Please reproduce exactly the lines from the start of the records through the one containing "(λ m st', ∃ body, clear_message", and nothing more.
[[ DATA TO EXAMINE open ]]
Lemma wpa_unwrap_none chunk size hdr cap (st : asym_state Ctx) : 0 ≤ hdr ≤ size → size ≤ zlen chunk → cap ≤ zlen (ak_out st) →
  wpa (unwrap_none chunk size hdr cap)
    (λ m st', ∃ body, clear_message chunk size hdr m.1.1 m.1.2 body ∧ m.2 = zlen body ∧ zlen body ≤ cap ∧
        ak_out st' = body ++ zdrop (zlen body) (ak_out st) ∧ ak_scratch st' = ak_scratch st)
    (λ st', st' = st) st.
Proof.
  intros Hhdr Hsize Hcap; unfold unwrap_none; split_if; [by apply wpa_fail|]; bool_hyps.
  destruct (le_get_u32_ok (zdrop hdr chunk)) as [seq Eseq]; [rewrite zlen_zdrop; lia|].
  destruct (le_get_u32_ok (zdrop (hdr + 4) chunk)) as [rid Erid]; [rewrite zlen_zdrop; lia|].
  apply wpa_bind; eapply wpa_lift; [done|]; apply wpa_bind; eapply wpa_lift; [done|]; cbv zeta; split_if; [by apply wpa_fail|]; bool_hyps.
  apply wpa_bind; eapply wpa_lift; [apply mem_load_Some; lia|]; set (body := ztake _ _).
  assert (Hb : zlen body = size - hdr - 8) by (apply zlen_ztake; rewrite zlen_zdrop; lia).
  destruct (buffer_split (ak_out st) (zlen body)) as (o1 & o2 & Eo & Ho1 & _ & Eo2); [lia|].
  apply wpa_bind; eapply wpa_out; [apply (store_over _ _ [] o1 o2); [exact Eo|done|done]|]; apply wpa_ret; exists body; cbn [fst snd ak_out ak_scratch app].
  rewrite Eo2; split; [done|]; split; [done|]; split; [lia|done].
Qed.

Lemma read_opn_header_inv (r r' : mu_binary_reader_t) scid uri cert thumb hdr : reader_ok r →
  read_opn_header r = (Ok (scid, uri, cert, thumb, hdr), r') →
  r_position r ≤ hdr ≤ r_length r ∧ wire_string uri ∧ wire_string cert ∧ wire_string thumb.
Proof.
  intros Hr E; unfold read_opn_header in E.
  destruct (bind_inv_ok _ _ _ _ _ E) as (x1 & r1 & E1 & E'); clear E.
  destruct (bind_inv_ok _ _ _ _ _ E') as (x2 & r2 & E2 & E); clear E'.
  destruct (bind_inv_ok _ _ _ _ _ E) as (x3 & r3 & E3 & E'); clear E.
  destruct (bind_inv_ok _ _ _ _ _ E') as (x4 & r4 & E4 & E); clear E'; injection E as -> -> -> -> <- <-.
  pose proof (rsafe_read_uint32 r Hr) as [S1 _]; rewrite E1 in S1; cbn [snd] in S1.
  pose proof (rsafe_read_string r1 (rstep_ok _ _ S1)) as [S2 Q2]; rewrite E2 in S2, Q2; cbn [fst snd outcome_ok] in S2, Q2.
  pose proof (rsafe_read_bytestring r2 (rstep_ok _ _ S2)) as [S3 Q3]; rewrite E3 in S3, Q3; cbn [fst snd outcome_ok] in S3, Q3.
  pose proof (rsafe_read_bytestring r3 (rstep_ok _ _ S3)) as [S4 Q4]; rewrite E4 in S4, Q4; cbn [fst snd outcome_ok] in S4, Q4.
  split; [|done]; destruct S1 as [_ _ L1 P1], S2 as [_ _ L2 P2], S3 as [_ _ L3 P3], S4 as [[_ O4] _ L4 P4]; lia.
Qed.

Lemma read_opn_header_safe (r : mu_binary_reader_t) : reader_ok r → outcome_ok (λ _, True) (read_opn_header r).1.
Proof.
  intros Hr; cut (rsafe read_opn_header (λ _, True)); [intros Hs; apply (Hs r Hr)|]; unfold read_opn_header.
  do 4 (eapply rsafe_bind; [eauto with rsafe|intros ? _]); apply rsafe_get; intros r0 _; by apply rsafe_ret.
Qed.

Lemma read_opn_header_short b size : size < 8 → ∃ e r, e ≠ MU_STATUS_GOOD ∧ read_opn_header (mk_reader (Some b) size 8 MU_STATUS_GOOD) = (Err e, r).
Proof.
  intros H; exists MU_STATUS_BAD_DECODINGERROR; eexists; split; [done|]; apply bind_err; unfold mu_binary_read_uint32; apply bind_err.
  unfold ensure_bytes; cbn [r_status r_buffer r_position r_length is_null negb andb]; rewrite (proj2 (Z.leb_gt 8 size)) by lia; reflexivity.
Qed.

Definition as_option (s : mu_string_t) : option (list Z) := if 0 <? str_length s then str_data s else None.

(** What the opened chunk says of its message. *)
Definition opn_result (chunk : list Z) (cap : Z) (st st' : asym_state Ctx) (info : mu_asym_chunk_info_t) (n : Z) : Prop :=
  ∃ size scid uri cert thumb hdr body,
    mu_binary_le_get_u32 (zdrop 4 chunk) = Some size ∧ size ≤ zlen chunk ∧
    (read_opn_header (mk_reader (Some chunk) size 8 MU_STATUS_GOOD)).1 = Ok (scid, uri, cert, thumb, hdr) ∧ 8 ≤ hdr ≤ size ∧
    aci_secure_channel_id info = scid ∧ aci_sender_cert info = as_option cert ∧
    aci_policy info = mu_security_policy_from_uri (str_data uri) (Z.max 0 (str_length uri)) ∧
    n = zlen body ∧ n ≤ cap ∧ bytes_ok body ∧ ak_out st' = body ++ zdrop n (ak_out st) ∧
    match aci_sender_cert info with
    | Some c => aci_policy info ≠ MU_SECURITY_POLICY_NONE_ID →
        opn_accepted chunk size (aci_policy info) c thumb hdr (aci_sequence_number info) (aci_request_id info) body
    | None => aci_policy info = MU_SECURITY_POLICY_NONE_ID
    end ∧
    (aci_policy info = MU_SECURITY_POLICY_NONE_ID → clear_message chunk size hdr (aci_sequence_number info) (aci_request_id info) body).

Lemma wpa_unwrap chunk cap p v r st :
  areas st p v r → bytes_ok p → bytes_ok chunk → zlen chunk ≤ PTRDIFF_MAX → cap ≤ zlen (ak_out st) →
  wpa (mu_asym_chunk_unwrap crypto chunk (zlen chunk) cap)
    (λ m st', opn_result chunk cap st st' m.1 m.2 ∧ wiped p v r st')
    (λ st', ak_out st' = ak_out st ∧ wiped p v r st') st.
Proof.
  intros Hst Hpb Hcb Hmax Hcap; unfold mu_asym_chunk_unwrap; apply wpa_bind; unfold get_state; red; cbv beta iota.
  assert (Hw : wiped p v r st) by (exists p, v; split; [done|]; by split; left).
  split_if; [by apply wpa_fail|]; split_if; [by apply wpa_fail|]; bool_hyps.
  apply wpa_bind; eapply wpa_lift; [apply mem_load_Some; lia|]; split_if; [by apply wpa_fail|].
  destruct (le_get_u32_ok (zdrop 4 chunk)) as [size Esize]; [rewrite zlen_zdrop; lia|].
  apply wpa_bind; eapply wpa_lift; [exact Esize|]; split_if; [by apply wpa_fail|]; bool_hyps; apply wpa_bind.
  set (rd := mk_reader _ _ _ _).
  destruct (Z.ltb_spec size 8) as [Hs|Hs].
  { destruct (read_opn_header_short chunk size Hs) as (e & r' & He & Er); red; subst rd; by rewrite Er. }
  assert (Hrd : reader_ok rd) by (split; cbn [rd r_buffer r_length r_position buffer_ok]; [split; [lia|]; split; [lia|done]|lia]).
  pose proof (read_opn_header_safe rd Hrd) as Hsafe; destruct (read_opn_header rd) as [x rd'] eqn:Erd; unfold wpa at 1.
  destruct x as [[[[[scid uri] cert] thumb] hdr]|e|]; [|by split|done].
  destruct (read_opn_header_inv _ _ _ _ _ _ _ Hrd Erd) as (Hhdr & Huri & Hcert & Hthumb); change (8 ≤ hdr ≤ size) in Hhdr.
  cbn [fst]; cbv beta iota zeta; fold (as_option cert); set (policy := mu_security_policy_from_uri (str_data uri) (Z.max 0 (str_length uri))); apply wpa_bind.
  case_bool_decide as Hnone.
  - eapply wpa_mono; [apply wpa_unwrap_none; lia| |by intros st' ->].
    intros [[seq rid] n] st' (body & Hm & Hn & Hle & Hout & Hscr); cbn [fst snd] in *; apply wpa_ret; split.
    + exists size, scid, uri, cert, thumb, hdr, body; cbn [fst snd aci_policy aci_secure_channel_id aci_sender_cert aci_sequence_number aci_request_id].
      fold rd; rewrite Erd; subst n; split_and!; try done; try lia; [destruct Hm as (_ & _ & _ & ->); by apply bytes_ok_ztake, bytes_ok_zdrop|by destruct (as_option cert)].
    + destruct Hst as (Es & Hp & Hv); exists p, v; split; [split; [by rewrite Hscr|done]|]; by split; left.
  - destruct (secured_policy policy) eqn:Esec; cbn [negb]; [|by apply wpa_fail].
    eapply wpa_mono; [eapply wpa_unwrap_secured; [exact Hst|done|done|done|done|lia|lia|lia|done]| |by intros st' [? ?]].
    intros [[seq rid] n] st' (c & body & Ec & Hacc & Hn & Hle & Hbb & Hout & Hst'); cbn [fst snd] in *; apply wpa_ret; split.
    + exists size, scid, uri, cert, thumb, hdr, body; cbn [fst snd aci_policy aci_secure_channel_id aci_sender_cert aci_sequence_number aci_request_id].
      fold rd; rewrite Erd; subst n; rewrite Ec; split_and!; try done; try lia.
    + exists (repeat 0 2048), (repeat 0 4096); split; [done|]; by split; right.
Qed.
End unwrap.

(** C16: For every adapter that keeps the contract of [platform.h] (any of its calls may fail) and every chunk,
    [mu_asym_chunk_unwrap] is memory safe. It returns a message only if the chunk is in the clear with policy None and
    carries exactly that message, or its policy is a secured one, the sender's certificate has an accepted key size and is in
    its validity period, the receiver thumbprint is that of the own certificate, the ciphertext is a whole number of blocks
    that open with the own private key to [signed ++ signature], the signature is valid under the sender's certificate for the
    cleartext header followed by [signed], and [signed] is the sequence number, the request id, the returned body and the
    padding. On failure the output buffer is untouched; in every case the scratch areas for plaintext and for signature
    verification are zeroed or were never written. *)
Theorem asym_chunk_authentic {Ctx} (sys : RsaSystem) (crypto : crypto_functions Ctx) (own chunk : list Z) (cap : Z) (p v r : list Z)
    (st : asym_state Ctx) :
  RsaContract sys crypto own → ak_scratch st = p ++ v ++ r → zlen p = MU_ASYM_MAX_PLAINTEXT → zlen v = MU_ASYM_SIGNED_INPUT_MAX →
  bytes_ok p → bytes_ok chunk → zlen chunk ≤ PTRDIFF_MAX → cap ≤ zlen (ak_out st) →
  match mu_asym_chunk_unwrap crypto chunk (zlen chunk) cap st with
  | (Ok (info, n), st') => opn_result (own := own) chunk cap st st' info n ∧ wiped p v r st'
  | (Err e, st') => e ≠ MU_STATUS_GOOD ∧ ak_out st' = ak_out st ∧ wiped p v r st'
  | (Fault, _) => False
  end.
Proof.
  intros Hc Es Hp Hv Hpb Hcb Hmax Hcap.
  pose proof (wpa_unwrap chunk cap p v r st (conj Es (conj Hp Hv)) Hpb Hcb Hmax Hcap) as H; unfold wpa in H.
  destruct (mu_asym_chunk_unwrap _ _ _ _ st) as [[[info n]|e|] st']; exact H.
Qed.

(** ** The contract at the model adapter *)

Section model.
  Context (n : Z) (Hn : 0 ≤ n ≤ 512).

Definition model_rsa : RsaSystem.
Proof.
  refine {| sys_bits := λ _, 8 * n; sys_thumb := λ c, repeat (checksum c) 20; sys_current := λ _, True;
            sys_valid := λ _ _ data sig, sig = repeat (checksum data) (Z.to_nat n);
            sys_opens := λ _ _ y x, ∃ len, mu_binary_le_get_u16 y = Some len ∧ x = ztake len (zdrop 2 y) ∧ 2 + len ≤ zlen y |}.
  - intros c; ranges; lia.
  - intros c; split; [done|apply repeat_bytes, checksum_range].
Defined.

Lemma model_sign_ok data cap : delivers (model_sign n data cap) (λ sig, bytes_ok sig ∧ zlen sig ≤ cap ∧ sig = repeat (checksum data) (Z.to_nat n)).
Proof.
  intros ctx; unfold model_sign; split_if; [done|]; bool_hyps; cbn; split; [apply repeat_bytes, checksum_range|].
  split; [|done]; rewrite zlen_repeat; ranges; lia.
Qed.

Lemma model_verify_ok cert data sig : delivers (model_verify n cert data sig) (λ _, sig = repeat (checksum data) (Z.to_nat n)).
Proof. intros ctx; unfold model_verify; by case_bool_decide. Qed.

Lemma model_encrypt_ok cert x cap : bytes_ok x →
  delivers (model_encrypt n cert x cap) (λ y, bytes_ok y ∧ zlen y ≤ cap ∧
    ∃ len, mu_binary_le_get_u16 y = Some len ∧ x = ztake len (zdrop 2 y) ∧ 2 + len ≤ zlen y).
Proof.
  intros Hx ctx; unfold model_encrypt; split_if; [done|]; bool_hyps; cbn [fst outcome_ok mret M_ret]; pose proof (zlen_nonneg x).
  rewrite le_put_u16_bytes; set (y := le_bytes 2 (zlen x)); assert (Hy : zlen y = 2 ∧ bytes_ok y) by (split; [done|apply le_bytes_ok]).
  split; [rewrite !bytes_ok_app; split; [apply Hy|split; [done|apply repeat_bytes; by ranges]]|]; rewrite !zlen_app, zlen_repeat, (proj1 Hy).
  split; [lia|]; exists (zlen x); split; [apply get_u16_bytes; ranges; lia|].
  split; [by rewrite (zdrop_app_eq 2 y), ztake_app by (symmetry; apply Hy)|lia].
Qed.

Lemma model_decrypt_ok y cap : bytes_ok y →
  delivers (model_decrypt y cap) (λ x, bytes_ok x ∧ zlen x ≤ cap ∧
    ∃ len, mu_binary_le_get_u16 y = Some len ∧ x = ztake len (zdrop 2 y) ∧ 2 + len ≤ zlen y).
Proof.
  intros Hy ctx; unfold model_decrypt; destruct (mu_binary_le_get_u16 y) as [len|] eqn:E; [|done]; split_if; [done|]; bool_hyps; cbn.
  assert (0 ≤ len).
  { destruct (get_u16_safe y) as (l & El & Hl); [done| |rewrite E in El; injection El as El; ranges; lia].
    destruct y as [|? [|? y]]; [done|done|]; rewrite !zlen_cons; pose proof (zlen_nonneg y); lia. }
  split; [by apply bytes_ok_ztake, bytes_ok_zdrop|]; split; [rewrite zlen_ztake; [lia|rewrite zlen_zdrop; lia]|by exists len].
Qed.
[[ DATA TO EXAMINE closed ]]
TASK ANSWER>
Lemma wpa_unwrap_none chunk size hdr cap (st : asym_state Ctx) : 0 ≤ hdr ≤ size → size ≤ zlen chunk → cap ≤ zlen (ak_out st) →
  wpa (unwrap_none chunk size hdr cap)
    (λ m st', ∃ body, clear_message chunk size hdr m.1.1 m.1.2 body ∧ m.2 = zlen body ∧ zlen body ≤ cap ∧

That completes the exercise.